## [Exercise]
Could you transcribe the whole listing, keeping every line exactly the same?

## [Record set]
Lemma push_message_inv s m :
  thea_inv s → msg_nonce m = sat_add 64 (nonce_of (OutgoingNonce s) (msg_network m)) 1 →
  thea_inv (push_message m s).
Proof.
  intros (Hs & Hg & Hn) Hm.
  destruct (sat_succ_u64 (nonce_of (OutgoingNonce s) (msg_network m))) as [Hu Hle]; [apply Hn|].
  rewrite <- Hm in Hu, Hle. split; [|split; [exact Hg|]].
  - intros n k m' Hk. cbn in *. rewrite nonce_of_insert.
    destruct (decide ((n, k) = (msg_network m, msg_nonce m))) as [[= -> ->]|Hne].
    + rewrite lookup_insert_eq in Hk. injection Hk as <-. rewrite decide_True by done.
      destruct Hu. split; [lia|done].
    + rewrite lookup_insert_ne in Hk by done. destruct (Hs n k m' Hk) as (Hk' & <- & <-).
      split; [|done]. case_decide as Hd; [rewrite Hd in Hk'; lia|lia].
  - intros n. cbn. rewrite nonce_of_insert. case_decide; [subst|]; (split; [|apply Hn]); [done|apply Hn].
Qed.

Lemma execute_withdrawals_keeps n data : keeps (λ c, thea_inv (thea c)) (execute_withdrawals n data).
Proof.
  unfold execute_withdrawals, upd_thea. intros c u c' Hc H. inv_run. cbn.
  by apply push_message_inv.
Qed.

(** ** Preservation: signatures *)
Lemma signed_by_frame s s' m i sig :
  active_validators s' = active_validators s → signed_by s m i sig → signed_by s' m i sig.
Proof. unfold signed_by. by intros ->. Qed.

(** A validated entry of the signature list: the next nonce, a signature of the
    validator [i] on the message in the slot. *)
Definition entry_valid s (i : N) (e : Z * Z * TheaSig) : Prop :=
  ∃ m, OutgoingMessages s !! e.1 = Some m ∧ signed_by s m i e.2
    ∧ e.1.2 = sat_add 64 (nonce_of (SignedOutgoingNonce s) e.1.1) 1.

Lemma validate_entries_valid s a i l :
  active_validators s !! N.to_nat i = Some a → validate_entries s a i l = Ok tt →
  Forall (entry_valid s i) l.
Proof.
  intros Ha. induction l as [|[[n k] sig] l IH]; intros Hv; [constructor|].
  cbn [validate_entries] in Hv. destruct (validate_entry s a i (n, k, sig)) as [[]| |] eqn:He;
    [|done..]. constructor; [|by apply IH]. unfold validate_entry in He.
  destruct (Z.eqb_spec k (sat_add 64 (nonce_of (SignedOutgoingNonce s) n) 1)) as [Hk|]; [|done].
  cbn [negb] in He.
  destruct (match SignedOutgoingMessages s !! (n, k) with
    None => false | Some sm => contains_signature sm i end); [done|].
  destruct (OutgoingMessages s !! (n, k)) as [m|] eqn:Hm; [|done].
  destruct (ecdsa_verify_prehashed _ _ _) eqn:Hs; [|done].
  exists m. split; [done|]. split; [by exists a|done].
Qed.
Lemma chain1_runs : ∃ l, running l chain1.
Proof. apply (exec_runs calls []); [by repeat constructor|apply rw_run_start]. Qed.

Lemma initialize_pays_witness :
  free_balance (rw_ledger chain2) (acct 1) = free_balance (rw_ledger chain1) (acct 1) + 4000000000000.
Proof.
  assert (dispatch (Signed (acct 1)) (InitializeClaimRewards 1) chain1 = (Ok tt, chain2)) as H.
  { apply run_ok. vm_compute. reflexivity. }
  assert (acct 1 ≠ acct 8) as Hne by (apply (bool_decide_eq_false_1 _); vm_compute; reflexivity).
  destruct (initialize_pays table (acct 8) governance (acct 1) 1 chain1 chain2 H Hne)
    as (info & total & initial & fac & _ & _ & Hf & _ & _ & Hu & _).
  vm_compute in Hf. injection Hf as <- <- <-. exact Hu.
Defined.

Lemma rewards_paid_once_witness : ∃ l, running l chain1 ∧ NoDup l ∧ (0, acct 1) ∈ l.
Proof.
  destruct chain1_runs as [l Hl]. exists l. split; [exact Hl|].
  destruct (rewards_paid_once table (acct 8) json governance l chain1 Hl) as (Hnd & Hin & _).
  split; [exact Hnd|]. apply Hin. vm_compute. eexists. reflexivity.
Defined.

(** The cycle ends at block 1000; the claim at block 5 succeeds. *)
Lemma claim_unlocks_everything_witness :
  ∃ c' reported, do_claim (acct 1) 0 chain1 = (Ok reported, c')
    ∧ ∀ n, (REWARDS_LOCK_ID, n) ∉ Locks (rw_ledger c') (acct 1).
Proof.
  destruct chain1_runs as [l Hl].
  destruct (claim_unlocks_everything table (acct 8) json governance l chain1 0 (acct 1)
    (mkRewardInfo 1 1000 25) (mkRewardInfoForAccount 4000000000000 0 false true REWARDS_LOCK_ID 1
      1000000000000 3) Hl) as (c' & reported & H & _ & Hn & _); [reflexivity|reflexivity|].
  exists c', reported. split; [exact H|exact Hn].
Defined.

Definition wish : ExchangePayload := mkExchangePayload 0 Initialize (acct 1).
Lemma signature_ignores_action_witness :
  rewards_validate_unsigned table json chain1 (UnsignedClaim wish (acct 1)) = true.
Proof.
  eapply (signature_ignores_action (CR := ref_crypto) table json chain1 wish (acct 1));
    [vm_compute; reflexivity|vm_compute; reflexivity|vm_compute; discriminate].
Defined.
End RewardsExample.
(* ===== verification/CrowdloanTable.v ===== *)
(** * The table of crowdloan rewards

    [pallets/rewards/src/crowdloan_rewardees.rs]: the 3631 contributors with the total, the
    initial reward and the factor of each.  An account is written as the number that its 32
    bytes are in big-endian order; [Crowdloan.v] turns it into the bytes. *)

From S2P Require Import Prelude.

Definition Row : Type := Z * (Z * Z * Z).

## [Response]
Lemma push_message_inv s m :
  thea_inv s → msg_nonce m = sat_add 64 (nonce_of (OutgoingNonce s) (msg_network m)) 1 →
  thea_inv (push_message m s).
Proof.
  intros (Hs & Hg & Hn) Hm.
  destruct (sat_succ_u64 (nonce_of (OutgoingNonce s) (msg_network m))) as [Hu Hle]; [apply Hn|].
  rewrite <- Hm in Hu, Hle. split; [|split; [exact Hg|]].
  - intros n k m' Hk. cbn in *. rewrite nonce_of_insert.
    destruct (decide ((n, k) = (msg_network m, msg_nonce m))) as [[= -> ->]|Hne].
    + rewrite lookup_insert_eq in Hk. injection Hk as <-. rewrite decide_True by done.
      destruct Hu. split; [lia|done].
    + rewrite lookup_insert_ne in Hk by done. destruct (Hs n k m' Hk) as (Hk' & <- & <-).
      split; [|done]. case_decide as Hd; [rewrite Hd in Hk'; lia|lia].
  - intros n. cbn. rewrite nonce_of_insert. case_decide; [subst|]; (split; [|apply Hn]); [done|apply Hn].
Qed.

Lemma execute_withdrawals_keeps n data : keeps (λ c, thea_inv (thea c)) (execute_withdrawals n data).
Proof.
  unfold execute_withdrawals, upd_thea. intros c u c' Hc H. inv_run. cbn.
  by apply push_message_inv.
Qed.

(** ** Preservation: signatures *)
Lemma signed_by_frame s s' m i sig :
  active_validators s' = active_validators s → signed_by s m i sig → signed_by s' m i sig.
Proof. unfold signed_by. by intros ->. Qed.

(** A validated entry of the signature list: the next nonce, a signature of the
    validator [i] on the message in the slot. *)
Definition entry_valid s (i : N) (e : Z * Z * TheaSig) : Prop :=
  ∃ m, OutgoingMessages s !! e.1 = Some m ∧ signed_by s m i e.2
    ∧ e.1.2 = sat_add 64 (nonce_of (SignedOutgoingNonce s) e.1.1) 1.

Lemma validate_entries_valid s a i l :
  active_validators s !! N.to_nat i = Some a → validate_entries s a i l = Ok tt →
  Forall (entry_valid s i) l.
Proof.
  intros Ha. induction l as [|[[n k] sig] l IH]; intros Hv; [constructor|].
  cbn [validate_entries] in Hv. destruct (validate_entry s a i (n, k, sig)) as [[]| |] eqn:He;
    [|done..]. constructor; [|by apply IH]. unfold validate_entry in He.
  destruct (Z.eqb_spec k (sat_add 64 (nonce_of (SignedOutgoingNonce s) n) 1)) as [Hk|]; [|done].
  cbn [negb] in He.
  destruct (match SignedOutgoingMessages s !! (n, k) with
    None => false | Some sm => contains_signature sm i end); [done|].
  destruct (OutgoingMessages s !! (n, k)) as [m|] eqn:Hm; [|done].
  destruct (ecdsa_verify_prehashed _ _ _) eqn:Hs; [|done].
  exists m. split; [done|]. split; [by exists a|done].
Qed.
Lemma chain1_runs : ∃ l, running l chain1.
Proof. apply (exec_runs calls []); [by repeat constructor|apply rw_run_start]. Qed.

Lemma initialize_pays_witness :
  free_balance (rw_ledger chain2) (acct 1) = free_balance (rw_ledger chain1) (acct 1) + 4000000000000.
Proof.
  assert (dispatch (Signed (acct 1)) (InitializeClaimRewards 1) chain1 = (Ok tt, chain2)) as H.
  { apply run_ok. vm_compute. reflexivity. }
  assert (acct 1 ≠ acct 8) as Hne by (apply (bool_decide_eq_false_1 _); vm_compute; reflexivity).
  destruct (initialize_pays table (acct 8) governance (acct 1) 1 chain1 chain2 H Hne)
    as (info & total & initial & fac & _ & _ & Hf & _ & _ & Hu & _).
  vm_compute in Hf. injection Hf as <- <- <-. exact Hu.
Defined.

Lemma rewards_paid_once_witness : ∃ l, running l chain1 ∧ NoDup l ∧ (0, acct 1) ∈ l.
Proof.
  destruct chain1_runs as [l Hl]. exists l. split; [exact Hl|].
  destruct (rewards_paid_once table (acct 8) json governance l chain1 Hl) as (Hnd & Hin & _).
  split; [exact Hnd|]. apply Hin. vm_compute. eexists. reflexivity.
Defined.

(** The cycle ends at block 1000; the claim at block 5 succeeds. *)
Lemma claim_unlocks_everything_witness :
  ∃ c' reported, do_claim (acct 1) 0 chain1 = (Ok reported, c')
    ∧ ∀ n, (REWARDS_LOCK_ID, n) ∉ Locks (rw_ledger c') (acct 1).
Proof.
  destruct chain1_runs as [l Hl].
  destruct (claim_unlocks_everything table (acct 8) json governance l chain1 0 (acct 1)
    (mkRewardInfo 1 1000 25) (mkRewardInfoForAccount 4000000000000 0 false true REWARDS_LOCK_ID 1
      1000000000000 3) Hl) as (c' & reported & H & _ & Hn & _); [reflexivity|reflexivity|].
  exists c', reported. split; [exact H|exact Hn].
Defined.

Definition wish : ExchangePayload := mkExchangePayload 0 Initialize (acct 1).
Lemma signature_ignores_action_witness :
  rewards_validate_unsigned table json chain1 (UnsignedClaim wish (acct 1)) = true.
Proof.
  eapply (signature_ignores_action (CR := ref_crypto) table json chain1 wish (acct 1));
    [vm_compute; reflexivity|vm_compute; reflexivity|vm_compute; discriminate].
Defined.
End RewardsExample.
(* ===== verification/CrowdloanTable.v ===== *)
(** * The table of crowdloan rewards

    [pallets/rewards/src/crowdloan_rewardees.rs]: the 3631 contributors with the total, the
    initial reward and the factor of each.  An account is written as the number that its 32
    bytes are in big-endian order; [Crowdloan.v] turns it into the bytes. *)

From S2P Require Import Prelude.

Definition Row : Type := Z * (Z * Z * Z).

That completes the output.